How To Not Swear At The Small Stuff: 4 Steps To Anger Mindfulness

“DAMN IT!!!!” It felt good to let the scream rip, but she instantly regretted it. All she did was stub her toe a little, but she immediately felt so angry a red haze descended in front of her eyes. Her husband pointed out afterward that the toe-stubbing incident was the fourth mildly-irritating thing to happen to her in ten minutes, and that he had cautiously watched her getting more and more annoyed until she exploded.

Does this happen to you? Do you get frustrated, angry, irritated or annoyed at seemingly inconsequential issues? Does it feel like anger or annoyance “just happen” to you? Do you judge yourself when you do get angry and then feel even worse?

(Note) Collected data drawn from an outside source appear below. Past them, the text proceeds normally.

(** Taking a number of the table, and the first one of a table that has grown. *)
Lemma inv_take_old g j desc : inv g -> 0 <= j < m_Size (m_bitmap g) * 8 -> bit (m_bitmap g) j = false ->
  let g' := set_fds (snd (Insert j desc (m_currentFDs g))) (set_bitmap (updated (m_bitmap g) j true) g) in
  inv g' /\ forall k, RB_FIND k (m_currentFDs g') = if k =? j then Some desc else RB_FIND k (m_currentFDs g).
Proof.
  intros Hinv Hj Hbj. pose proof Hinv as [Hs Hbm [Hmod Hmax] Hbits _].
  apply inv_take; rewrite ?updated_size; try done.
  - apply updated_wf; [done|lia].
  - apply free_number; [done|by left].
  - rewrite updated_bit by (done || lia). by rewrite decide_True.
  - intros i Hi Hne. rewrite updated_bit by (done || lia).
    rewrite decide_False by done. split; [intros ?; split; [lia|done]|tauto].
Qed.
Lemma inv_take_grown g b desc : inv g -> m_Size (m_bitmap g) * 8 < MAX_FD -> wf b -> m_Size b = m_Size (m_bitmap g) + 16 ->
  (forall i, 0 <= i -> bit b i = true <-> i < m_Size (m_bitmap g) * 8 /\ bit (m_bitmap g) i = true) ->
  let fd := m_Size (m_bitmap g) * 8 in
  let g' := set_fds (snd (Insert fd desc (m_currentFDs g))) (set_bitmap (updated b fd true) g) in
  inv g' /\ forall k, RB_FIND k (m_currentFDs g') = if k =? fd then Some desc else RB_FIND k (m_currentFDs g).
Proof.
  intros Hinv Hlt Hwf Hsb Hbit fd. pose proof Hinv as [Hs Hbm [Hmod Hmax] Hbits _]. pose proof (wf_size _ Hbm).
  apply inv_take; rewrite ?updated_size, ?Hsb; unfold fd in *; try done; try lia.
  - apply updated_wf; [done|lia].
  - rewrite Z.add_mod, Hmod by lia. done.
  - unfold MAX_FD in *. zlia.
  - apply free_number; [done|right; lia].
  - rewrite updated_bit by (done || lia). by rewrite decide_True.
  - intros i Hi Hne'. rewrite updated_bit by (done || lia). rewrite decide_False by done. apply Hbit. lia.
Qed.

(** [Allocate] gives out the lowest number that is not in use and records the
    descriptor under it, growing the table when it is full; it fails only with
    all [MAX_FD] numbers in use or without memory, and then changes nothing. *)
Theorem Allocate_lowest (g : mgr) (desc : Z) : inv g ->
  runs (Allocate desc) g (fun fd g' => inv g' /\
    ((0 <= fd /\ RB_FIND fd (m_currentFDs g) = None /\
      (forall j, 0 <= j < fd -> is_Some (RB_FIND j (m_currentFDs g))) /\
      forall j, RB_FIND j (m_currentFDs g') = if j =? fd then Some desc else RB_FIND j (m_currentFDs g)) \/
     (fd = - EMFILE /\ g' = g /\ forall j, 0 <= j < MAX_FD -> is_Some (RB_FIND j (m_currentFDs g))) \/
     (fd = - ENOMEM /\ g' = g /\ array_available (m_Size (m_bitmap g) + 16) = false))).
Proof.
  intros Hinv. pose proof Hinv as [Hs Hbm [Hmod Hmax] Hbits [Hu1 Hu2]].
  pose proof (wf_size _ Hbm) as Hsz0. pose proof (wf_bound _ Hbm) as HW.
  unfold Allocate, lockBitmap, unlockBitmap. mgo. rewrite Hu1. mgo.
  eapply runs_eq; [by apply onBitmap_eq|]. cbn beta. mgo.
  set (g1 := set_bitmap (m_bitmap (set_bitmapLock true g)) (set_bitmapLock true g)).
  assert (Hg1 : m_bitmap g1 = m_bitmap g) by done. cbn [m_bitmap set_bitmapLock] in *.
  rewrite mul64_small by lia.
  eapply runs_mono; [apply Allocate_loop_runs; rewrite ?Hg1; try done; lia|]. rewrite Hg1.
  intros [j|] g2.
  - intros (Hj & Hall & Hbj & ->). mgo. eapply runs_eq; [apply insertFD_eq; done|]. mgo. cbn.
    destruct (inv_take_old g j desc Hinv) as [Hinv' Hfind]; [lia|done|].
    pose proof (free_number g j Hinv (or_introl Hbj)). destruct g; cbn in *; subst. split; [exact Hinv'|].
    left. split_and!; [lia|done| |exact Hfind]. intros k Hk. apply Hbits. split; [lia|]. apply Hall. lia.
  - intros [Hall ->]. destruct (Z.eqb_spec (m_Size (m_bitmap g) * 8) MAX_FD) as [Heq|Hne].
    { mgo. destruct g; cbn in *; subst. split; [exact Hinv|]. right. left. split_and!; [done..|].
      intros k Hk. apply Hbits. split; [lia|]. apply Hall. lia. }
    unfold new_array. change (INITIAL_FD_TABLE_SIZE / 8) with 16.
    destruct (array_available (m_Size (m_bitmap g) + 16)) eqn:Hav.
    2: { mgo. destruct g; cbn in *; subst. split; [exact Hinv|]. right. right. done. }
    mgo. eapply runs_eq; [by apply onBitmap_eq|]. cbn [m_bitmap set_bitmap]. mgo.
    assert (Hlen : Datatypes.length (m_Buffer (m_bitmap g1)) = Z.to_nat (m_Size (m_bitmap g))).
    { rewrite Hg1. pose proof (wf_length _ Hbm). lia. }
    rewrite Hlen, Nat.ltb_irrefl. eapply runs_eq; [by apply onBitmap_eq|]. mgo.
    eapply runs_eq; [by apply onBitmap_eq|]. cbn [m_bitmap set_bitmap m_Buffer m_Size]. mgo.
    destruct (grown_bitmap (m_bitmap g) Hbm) as [Hwf' Hbit']; [lia|].
    eapply runs_eq; [apply onBitmap_eq; cbn [m_bitmap set_bitmap]; apply Set_eq; [rewrite Hg1; exact Hwf'|lia]|].
    cbn [m_bitmap set_bitmap]. rewrite Hg1. mgo. eapply runs_eq; [by apply insertFD_eq|]. mgo. cbn.
    destruct (inv_take_grown g _ desc Hinv ltac:(lia) Hwf' eq_refl Hbit') as [Hinv' Hfind].
    pose proof (free_number g _ Hinv (or_intror (Z.le_refl (m_Size (m_bitmap g) * 8)))).
    destruct g; cbn in *; subst. split; [exact Hinv'|]. left. split_and!; [lia|done| |exact Hfind].
    intros k Hk. apply Hbits. split; [lia|]. apply Hall. lia.
Qed.
(** The test of the loop: the free list of the section has one element, of the
    section's size. *)
Lemma section_empty_runs a bl s (Q : bool -> state -> Prop) : sec_ok (mem s) a bl ->
  Q (empty_sec (a, bl)) s ->
  runs (section_empty a) s Q.
Proof.
  intros Hs HQ. pose proof (sc_pos _ _ _ Hs). pose proof (sc_bound _ _ _ Hs).
  pose proof (sc_small _ _ _ Hs). pose proof (sc_hdrs _ _ _ Hs) as Hh. pose proof (sec_extent _ _ _ Hs).
  unfold section_empty. mstep. apply hrd_runs; [lia..|].
  pose proof (sc_chain _ _ _ Hs) as Hc.
  destruct (decide (faddrs (a + 32) bl = [])) as [E|E].
  - rewrite E in Hc. cbn in Hc. rewrite Hc. cbn. apply runs_ret.
    replace false with (empty_sec (a, bl)); [done|].
    destruct bl as [|[n [|]] [|]]; done.
  - destruct (first_free_split _ _ E) as (l1 & n & l2 & -> & E1 & E2). rewrite E2 in Hc.
    destruct Hc as [-> Hc]. apply hdrs_app in Hh as [Hh1 (? & _ & Hn & Hh2)].
    pose proof (hdrs_extent _ _ _ _ Hh1) as [_ ?]. pose proof (hdrs_extent _ _ _ _ Hh2) as [_ ?].
    rewrite extent_app in *. cbn in H1, H0.
    destruct (Z.eqb_spec (a + 32 + extent l1) 0); [lia|]. mstep. apply next_of_runs; [lia..|].
    assert (Hne : l1 <> [] \/ l2 <> [] -> empty_sec (a, l1 ++ (n, true) :: l2) = false).
    { destruct l1 as [|[? []] []], l2; cbn; intros []; done. }
    destruct (Z.eqb_spec (mem s (a + 32 + extent l1 + 8)) 0) as [E0|E0]; cbn [negb].
    + mstep. eapply (size_of_runs _ n true); [lia|lia|lia|done|].
      mstep. apply hrd_runs; [lia..|]. mstep.
      rewrite Z.add_0_r, (sc_size _ _ _ Hs), extent_app, add64_small by lia. cbn [extent].
      destruct (Z.eqb_spec (n + 16) (extent l1 + (16 + n + extent l2))) as [Ee|Ee].
      * rewrite (hdrs_nil _ _ _ _ Hh1), (hdrs_nil _ _ _ _ Hh2) in HQ by lia. done.
      * rewrite Hne in HQ; [done|]. destruct l1; [|by left]. right. intros ->. cbn in Ee. lia.
    + apply runs_ret. rewrite Hne in HQ; [done|]. right. intros ->. done.
Qed.
(** The state after the section behind [P] has been unlinked. *)
Definition unlinked (P : list sect) (nx : Z) (s : state) : state :=
  match last P with
  | None => set_Head nx s
  | Some (p, _) => set_mem (<[p + 8 := nx]> (mem s)) s
  end.
(** ** [VMM::MapPages] *)

Definition MapPages (self virtAddr count : Z) : M state bool :=
  lock_entries self ;;;
  let* t := entries self in
  match FindNodeOrLower virtAddr t with
  | None => unlock_entries self ;;; ret false
  | Some (_, entry) =>
      if entry =? 0 then unlock_entries self ;;; ret false else
      let* e := ld_ent entry in
      if (endVirt e <=? virtAddr) || (endVirt e <? page_at virtAddr count) || (anonMap e =? 0)
      then unlock_entries self ;;; ret false else
      let map := anonMap e in
      acquire_map map ;;;
      let* m := ld_map map in
      let first := Z.shiftr (sub64 virtAddr (startVirt e)) PAGE_SIZE_SHIFT in
      for_n (Z.to_nat (slotCount m - first)) first (fun i =>
        let* a := slot map i in
        if negb (a =? 0) then ret tt else
        let* anon := new_anon in
        let* an := ld_anon anon in
        MapPage self (page_at (startVirt e) i) (an_physAddr an) (protection (flags e)) (user (flags e))
          (cacheType (flags e)) ;;;
        set_slot map i anon) ;;;
      release_map map ;;;
      unlock_entries self ;;;
      InvalidatePages self virtAddr count false ;;;
      ret true
  end.

(** ** [VMM::HandlePageFault] *)

(** Whether the protection allows the access that faulted. *)
Definition fault_valid (prot : Z) (code : PageFaultCode) : bool :=
  if prot =? READ then negb (write code) && negb (execute code)
  else if prot =? WRITE then write code && negb (execute code)
  else if prot =? EXECUTE then execute code
  else if prot =? PageMapper.READ_WRITE then negb (execute code)
  else if prot =? PageMapper.READ_EXECUTE then negb (write code)
  else prot =? PageMapper.READ_WRITE_EXECUTE.

(** The lookup in front of the work: the entry of the address, when there is
    one and the access is allowed. On [None] the tree is unlocked again. *)
Definition fault_entry (self : Z) (code : PageFaultCode) (virtAddr : Z) : M state (option (Z * MapEntry)) :=
  let* t := entries self in
  match FindNodeOrLower virtAddr t with
  | None => ret None
  | Some (_, entry) =>
      if entry =? 0 then ret None else
      let* e := ld_ent entry in
      if (virtAddr <? startVirt e) || (endVirt e <=? virtAddr) || ((anonMap e =? 0) && (memoryObject e =? 0))
      then ret None
      else if negb (fault_valid (protection (flags e)) code) then ret None
      else ret (Some (entry, e))
  end.

(** A new anon with a frame, 0 when there is no memory for one of them. *)
Definition try_new_anon : M state Z :=
  let* anon := kcalloc in
  if anon =? 0 then ret 0 else
  let* frame := machine AllocatePage in
  if frame =? 0 then ret 0 else
  put_anon anon (mkAnon 1 frame) ;;; ret anon.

In this article, I discuss why anger is not “bad,” and share how to recognize, feel, express and use anger energy.

Anger Is Not “Bad”

We learn from early on to judge anger as “bad.” It causes strife, negative feelings in ourselves and other people, and is frowned upon by society, especially when expressed by women. We judge ourselves and others who become angry, and learn to avoid expressing anger at all costs to “keep the peace.”

However, most social change directly stems from an angry person or group. If it weren’t for folks willing to express anger, women would not have access to birth control, be able to vote, or even work outside the home, let alone be nurse practitioners. We would still have slavery and legally condoned discrimination in the workplace, but would not celebrate the lives of César Chávez or Dr Martin Luther King Jr.

Anger is healthy when you are being treated unjustly and you use that anger to help change the situation. Anger is unhealthy when you become out of control and use it to harm yourself and people around you. Anger is not good or bad; it is just energy. It is how you use that energy that causes healing or harm.

Step 1) Recognizing Anger – Mind The Gap

When you recognize anger you can short-circuit the “it just happened” feeling and instead choose to respond mindfully. There is always a gap between trigger and reaction, however small. Pay attention to that gap.

Become aware of the physical component of anger. You may feel tightness in your face, abdomen or shoulders. You may sweat, your skin may tingle or your breathing may become faster and shallower. You may clench your jaw or your fists or shift your posture toward or away from the object of your anger.

Because we spend our lives avoiding it, anger may skillfully hide itself as other emotions such as irritability, numbness, sadness, hopelessness, apathy or fear. Recognize that you may be angry even if you are feeling some other emotion.

Step 2) Feeling Anger

Give yourself permission to feel anger. It is healthy to experience your emotions. Breathe into the physical sensation of the anger. Do you feel it in a specific part of your body? Breathe in calm cool soft energy, and breathe out angry red energy.

Feeling anger mindfully can be overwhelming at first. Be gentle and compassionate with yourself and the anger. If you can’t, think of someone else you feel tenderness and heartful compassion for, such as a frail patient, a small child or a loved one. Stay with the anger sensation as much as you can. Working through it instead of avoiding it can lead to new dimensions of personal growth, calm and self-care.

When allowing yourself to feel anger, be careful to avoid the traps of cognitive distortions that we humans love to indulge in when we are feeling upset. Avoid absolutes like “always” and “never,”catastrophizing, “shoulding,” and making everything about you. Focus on the sensations of the anger, not on what caused it.

Step 3) Expressing Anger

Anger is designed to spur you to action. Right the wrong, stop the painful thing, protect those in need. You must DO something with the energy created or it will come out when you least want it to. Like a water-filled pot on a hot stove, you have to let the steam escape, or you create the potential for an explosion.

Anger creates physical energy via the sympathetic nervous system, so physical activity is ideal for burning off the energy. You can also channel the energy into other physical activities such as cleaning or walking, or non-physical activities such as work, especially if the activity is absorbing and/or relates to the anger source. The goal is to avoid becoming overwhelmed by the energy and doing something hurtful to yourself, your loved ones or your patients.

Step 4) Using Anger

Using anger effectively represents the final step in anger mindfulness. You can either do something to rectify the unjust situation you are angry about, or you can speak your truth about the injustice, even if you can’t change the situation.

Anger motivates us to do things beyond our comfort zone. For example, say a coworker has been mistreating you for months, but you didn’t say anything because you didn’t want to “rock the boat.”

Using that anger-induced energy to march into your boss’ office and calmly explain the hurtful situation and how it is affecting you and your work performance represents using anger effectively. Taking such direct action greatly increases your chances of getting what you need. Even if the situation doesn’t change, you will feel better because you got to speak your truth.